EXERCISE OBJECTIVE
Repeat the entries exactly as they appear.

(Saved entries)
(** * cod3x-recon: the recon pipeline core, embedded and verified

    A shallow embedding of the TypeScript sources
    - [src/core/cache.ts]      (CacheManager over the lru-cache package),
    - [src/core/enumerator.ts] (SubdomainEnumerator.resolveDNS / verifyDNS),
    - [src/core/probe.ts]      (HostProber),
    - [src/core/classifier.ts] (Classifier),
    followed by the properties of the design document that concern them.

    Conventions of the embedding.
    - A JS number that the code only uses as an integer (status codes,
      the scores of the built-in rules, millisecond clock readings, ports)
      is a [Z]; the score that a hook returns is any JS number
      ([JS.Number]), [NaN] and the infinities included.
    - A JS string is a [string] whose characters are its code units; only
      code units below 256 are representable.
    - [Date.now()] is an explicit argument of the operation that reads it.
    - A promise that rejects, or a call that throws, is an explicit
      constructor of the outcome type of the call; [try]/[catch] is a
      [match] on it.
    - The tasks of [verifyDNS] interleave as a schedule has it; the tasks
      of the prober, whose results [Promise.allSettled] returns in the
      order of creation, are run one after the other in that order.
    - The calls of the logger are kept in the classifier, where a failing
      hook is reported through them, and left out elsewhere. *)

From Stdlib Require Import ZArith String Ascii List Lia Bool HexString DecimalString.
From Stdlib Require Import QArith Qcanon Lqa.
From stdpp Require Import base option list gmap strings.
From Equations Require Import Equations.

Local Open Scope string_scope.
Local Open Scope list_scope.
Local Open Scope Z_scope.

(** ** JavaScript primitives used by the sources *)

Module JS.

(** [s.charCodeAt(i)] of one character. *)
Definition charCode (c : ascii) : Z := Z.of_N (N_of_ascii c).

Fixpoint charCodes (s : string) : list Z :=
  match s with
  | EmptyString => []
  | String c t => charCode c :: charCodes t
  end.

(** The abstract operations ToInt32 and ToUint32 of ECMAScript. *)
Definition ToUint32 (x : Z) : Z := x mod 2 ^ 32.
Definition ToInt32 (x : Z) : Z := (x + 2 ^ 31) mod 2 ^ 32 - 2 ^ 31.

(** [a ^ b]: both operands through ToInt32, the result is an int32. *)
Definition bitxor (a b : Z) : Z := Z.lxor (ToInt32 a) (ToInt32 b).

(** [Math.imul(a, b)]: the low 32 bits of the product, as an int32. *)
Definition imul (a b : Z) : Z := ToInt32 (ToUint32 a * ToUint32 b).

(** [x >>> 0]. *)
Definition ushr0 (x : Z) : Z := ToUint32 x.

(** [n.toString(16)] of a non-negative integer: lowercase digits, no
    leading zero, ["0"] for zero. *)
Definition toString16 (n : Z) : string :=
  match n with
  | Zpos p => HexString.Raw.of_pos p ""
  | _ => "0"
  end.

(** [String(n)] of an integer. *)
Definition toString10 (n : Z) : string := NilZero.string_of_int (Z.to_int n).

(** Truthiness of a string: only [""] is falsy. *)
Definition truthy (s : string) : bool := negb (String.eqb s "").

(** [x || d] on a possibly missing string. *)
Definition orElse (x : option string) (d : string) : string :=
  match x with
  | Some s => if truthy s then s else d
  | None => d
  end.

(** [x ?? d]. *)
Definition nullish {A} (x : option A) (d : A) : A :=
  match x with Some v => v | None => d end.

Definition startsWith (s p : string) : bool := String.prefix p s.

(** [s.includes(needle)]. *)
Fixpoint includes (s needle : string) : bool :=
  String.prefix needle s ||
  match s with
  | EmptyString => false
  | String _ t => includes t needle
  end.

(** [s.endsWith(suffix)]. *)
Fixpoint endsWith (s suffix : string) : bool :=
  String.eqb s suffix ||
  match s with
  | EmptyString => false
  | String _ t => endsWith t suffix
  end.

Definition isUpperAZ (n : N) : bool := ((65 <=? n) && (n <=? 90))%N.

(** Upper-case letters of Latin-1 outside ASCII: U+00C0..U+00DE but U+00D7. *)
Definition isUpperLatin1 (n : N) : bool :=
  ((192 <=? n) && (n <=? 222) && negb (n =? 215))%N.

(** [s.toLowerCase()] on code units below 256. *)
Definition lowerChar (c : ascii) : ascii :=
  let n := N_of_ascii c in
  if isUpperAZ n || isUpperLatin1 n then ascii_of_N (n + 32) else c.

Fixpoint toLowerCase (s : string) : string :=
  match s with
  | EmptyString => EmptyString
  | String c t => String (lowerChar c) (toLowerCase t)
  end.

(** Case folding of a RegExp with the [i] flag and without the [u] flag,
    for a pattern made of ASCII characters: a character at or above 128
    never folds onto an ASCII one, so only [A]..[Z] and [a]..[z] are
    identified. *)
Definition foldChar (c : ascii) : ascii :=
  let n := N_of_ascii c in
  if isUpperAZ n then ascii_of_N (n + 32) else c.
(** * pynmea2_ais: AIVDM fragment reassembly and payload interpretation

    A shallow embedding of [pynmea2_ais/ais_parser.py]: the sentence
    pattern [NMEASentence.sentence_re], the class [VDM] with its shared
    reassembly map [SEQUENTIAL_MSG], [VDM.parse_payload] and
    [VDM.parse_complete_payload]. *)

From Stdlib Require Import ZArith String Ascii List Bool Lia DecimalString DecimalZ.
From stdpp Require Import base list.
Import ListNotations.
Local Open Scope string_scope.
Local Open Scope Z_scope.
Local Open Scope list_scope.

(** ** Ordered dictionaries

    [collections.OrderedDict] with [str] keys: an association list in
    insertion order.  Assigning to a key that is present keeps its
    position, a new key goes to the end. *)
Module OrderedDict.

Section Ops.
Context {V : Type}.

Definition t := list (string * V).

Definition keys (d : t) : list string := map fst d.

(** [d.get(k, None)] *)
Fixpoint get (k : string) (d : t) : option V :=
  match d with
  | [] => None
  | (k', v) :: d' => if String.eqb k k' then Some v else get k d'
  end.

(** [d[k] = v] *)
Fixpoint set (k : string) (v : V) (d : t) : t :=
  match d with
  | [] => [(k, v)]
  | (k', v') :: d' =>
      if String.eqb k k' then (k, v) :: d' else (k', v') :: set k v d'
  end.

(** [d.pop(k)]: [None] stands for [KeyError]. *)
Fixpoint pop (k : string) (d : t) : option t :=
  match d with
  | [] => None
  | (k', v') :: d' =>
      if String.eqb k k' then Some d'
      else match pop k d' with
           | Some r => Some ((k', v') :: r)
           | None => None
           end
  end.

WRITTEN REPLY
(** * cod3x-recon: the recon pipeline core, embedded and verified

    A shallow embedding of the TypeScript sources
    - [src/core/cache.ts]      (CacheManager over the lru-cache package),
    - [src/core/enumerator.ts] (SubdomainEnumerator.resolveDNS / verifyDNS),
    - [src/core/probe.ts]      (HostProber),
    - [src/core/classifier.ts] (Classifier),
    followed by the properties of the design document that concern them.

    Conventions of the embedding.
    - A JS number that the code only uses as an integer (status codes,
      the scores of the built-in rules, millisecond clock readings, ports)
      is a [Z]; the score that a hook returns is any JS number
      ([JS.Number]), [NaN] and the infinities included.
    - A JS string is a [string] whose characters are its code units; only
      code units below 256 are representable.
    - [Date.now()] is an explicit argument of the operation that reads it.
    - A promise that rejects, or a call that throws, is an explicit
      constructor of the outcome type of the call; [try]/[catch] is a
      [match] on it.
    - The tasks of [verifyDNS] interleave as a schedule has it; the tasks
      of the prober, whose results [Promise.allSettled] returns in the
      order of creation, are run one after the other in that order.
    - The calls of the logger are kept in the classifier, where a failing
      hook is reported through them, and left out elsewhere. *)

From Stdlib Require Import ZArith String Ascii List Lia Bool HexString DecimalString.
From Stdlib Require Import QArith Qcanon Lqa.
From stdpp Require Import base option list gmap strings.
From Equations Require Import Equations.

Local Open Scope string_scope.
Local Open Scope list_scope.
Local Open Scope Z_scope.

(** ** JavaScript primitives used by the sources *)

Module JS.

(** [s.charCodeAt(i)] of one character. *)
Definition charCode (c : ascii) : Z := Z.of_N (N_of_ascii c).

Fixpoint charCodes (s : string) : list Z :=
  match s with
  | EmptyString => []
  | String c t => charCode c :: charCodes t
  end.

(** The abstract operations ToInt32 and ToUint32 of ECMAScript. *)
Definition ToUint32 (x : Z) : Z := x mod 2 ^ 32.
Definition ToInt32 (x : Z) : Z := (x + 2 ^ 31) mod 2 ^ 32 - 2 ^ 31.

(** [a ^ b]: both operands through ToInt32, the result is an int32. *)
Definition bitxor (a b : Z) : Z := Z.lxor (ToInt32 a) (ToInt32 b).

(** [Math.imul(a, b)]: the low 32 bits of the product, as an int32. *)
Definition imul (a b : Z) : Z := ToInt32 (ToUint32 a * ToUint32 b).

(** [x >>> 0]. *)
Definition ushr0 (x : Z) : Z := ToUint32 x.

(** [n.toString(16)] of a non-negative integer: lowercase digits, no
    leading zero, ["0"] for zero. *)
Definition toString16 (n : Z) : string :=
  match n with
  | Zpos p => HexString.Raw.of_pos p ""
  | _ => "0"
  end.

(** [String(n)] of an integer. *)
Definition toString10 (n : Z) : string := NilZero.string_of_int (Z.to_int n).

(** Truthiness of a string: only [""] is falsy. *)
Definition truthy (s : string) : bool := negb (String.eqb s "").

(** [x || d] on a possibly missing string. *)
Definition orElse (x : option string) (d : string) : string :=
  match x with
  | Some s => if truthy s then s else d
  | None => d
  end.

(** [x ?? d]. *)
Definition nullish {A} (x : option A) (d : A) : A :=
  match x with Some v => v | None => d end.

Definition startsWith (s p : string) : bool := String.prefix p s.

(** [s.includes(needle)]. *)
Fixpoint includes (s needle : string) : bool :=
  String.prefix needle s ||
  match s with
  | EmptyString => false
  | String _ t => includes t needle
  end.

(** [s.endsWith(suffix)]. *)
Fixpoint endsWith (s suffix : string) : bool :=
  String.eqb s suffix ||
  match s with
  | EmptyString => false
  | String _ t => endsWith t suffix
  end.

Definition isUpperAZ (n : N) : bool := ((65 <=? n) && (n <=? 90))%N.

(** Upper-case letters of Latin-1 outside ASCII: U+00C0..U+00DE but U+00D7. *)
Definition isUpperLatin1 (n : N) : bool :=
  ((192 <=? n) && (n <=? 222) && negb (n =? 215))%N.

(** [s.toLowerCase()] on code units below 256. *)
Definition lowerChar (c : ascii) : ascii :=
  let n := N_of_ascii c in
  if isUpperAZ n || isUpperLatin1 n then ascii_of_N (n + 32) else c.

Fixpoint toLowerCase (s : string) : string :=
  match s with
  | EmptyString => EmptyString
  | String c t => String (lowerChar c) (toLowerCase t)
  end.

(** Case folding of a RegExp with the [i] flag and without the [u] flag,
    for a pattern made of ASCII characters: a character at or above 128
    never folds onto an ASCII one, so only [A]..[Z] and [a]..[z] are
    identified. *)
Definition foldChar (c : ascii) : ascii :=
  let n := N_of_ascii c in
  if isUpperAZ n then ascii_of_N (n + 32) else c.
(** * pynmea2_ais: AIVDM fragment reassembly and payload interpretation

    A shallow embedding of [pynmea2_ais/ais_parser.py]: the sentence
    pattern [NMEASentence.sentence_re], the class [VDM] with its shared
    reassembly map [SEQUENTIAL_MSG], [VDM.parse_payload] and
    [VDM.parse_complete_payload]. *)

From Stdlib Require Import ZArith String Ascii List Bool Lia DecimalString DecimalZ.
From stdpp Require Import base list.
Import ListNotations.
Local Open Scope string_scope.
Local Open Scope Z_scope.
Local Open Scope list_scope.

(** ** Ordered dictionaries

    [collections.OrderedDict] with [str] keys: an association list in
    insertion order.  Assigning to a key that is present keeps its
    position, a new key goes to the end. *)
Module OrderedDict.

Section Ops.
Context {V : Type}.

Definition t := list (string * V).

Definition keys (d : t) : list string := map fst d.

(** [d.get(k, None)] *)
Fixpoint get (k : string) (d : t) : option V :=
  match d with
  | [] => None
  | (k', v) :: d' => if String.eqb k k' then Some v else get k d'
  end.

(** [d[k] = v] *)
Fixpoint set (k : string) (v : V) (d : t) : t :=
  match d with
  | [] => [(k, v)]
  | (k', v') :: d' =>
      if String.eqb k k' then (k, v) :: d' else (k', v') :: set k v d'
  end.

(** [d.pop(k)]: [None] stands for [KeyError]. *)
Fixpoint pop (k : string) (d : t) : option t :=
  match d with
  | [] => None
  | (k', v') :: d' =>
      if String.eqb k k' then Some d'
      else match pop k d' with
           | Some r => Some ((k', v') :: r)
           | None => None
           end
  end.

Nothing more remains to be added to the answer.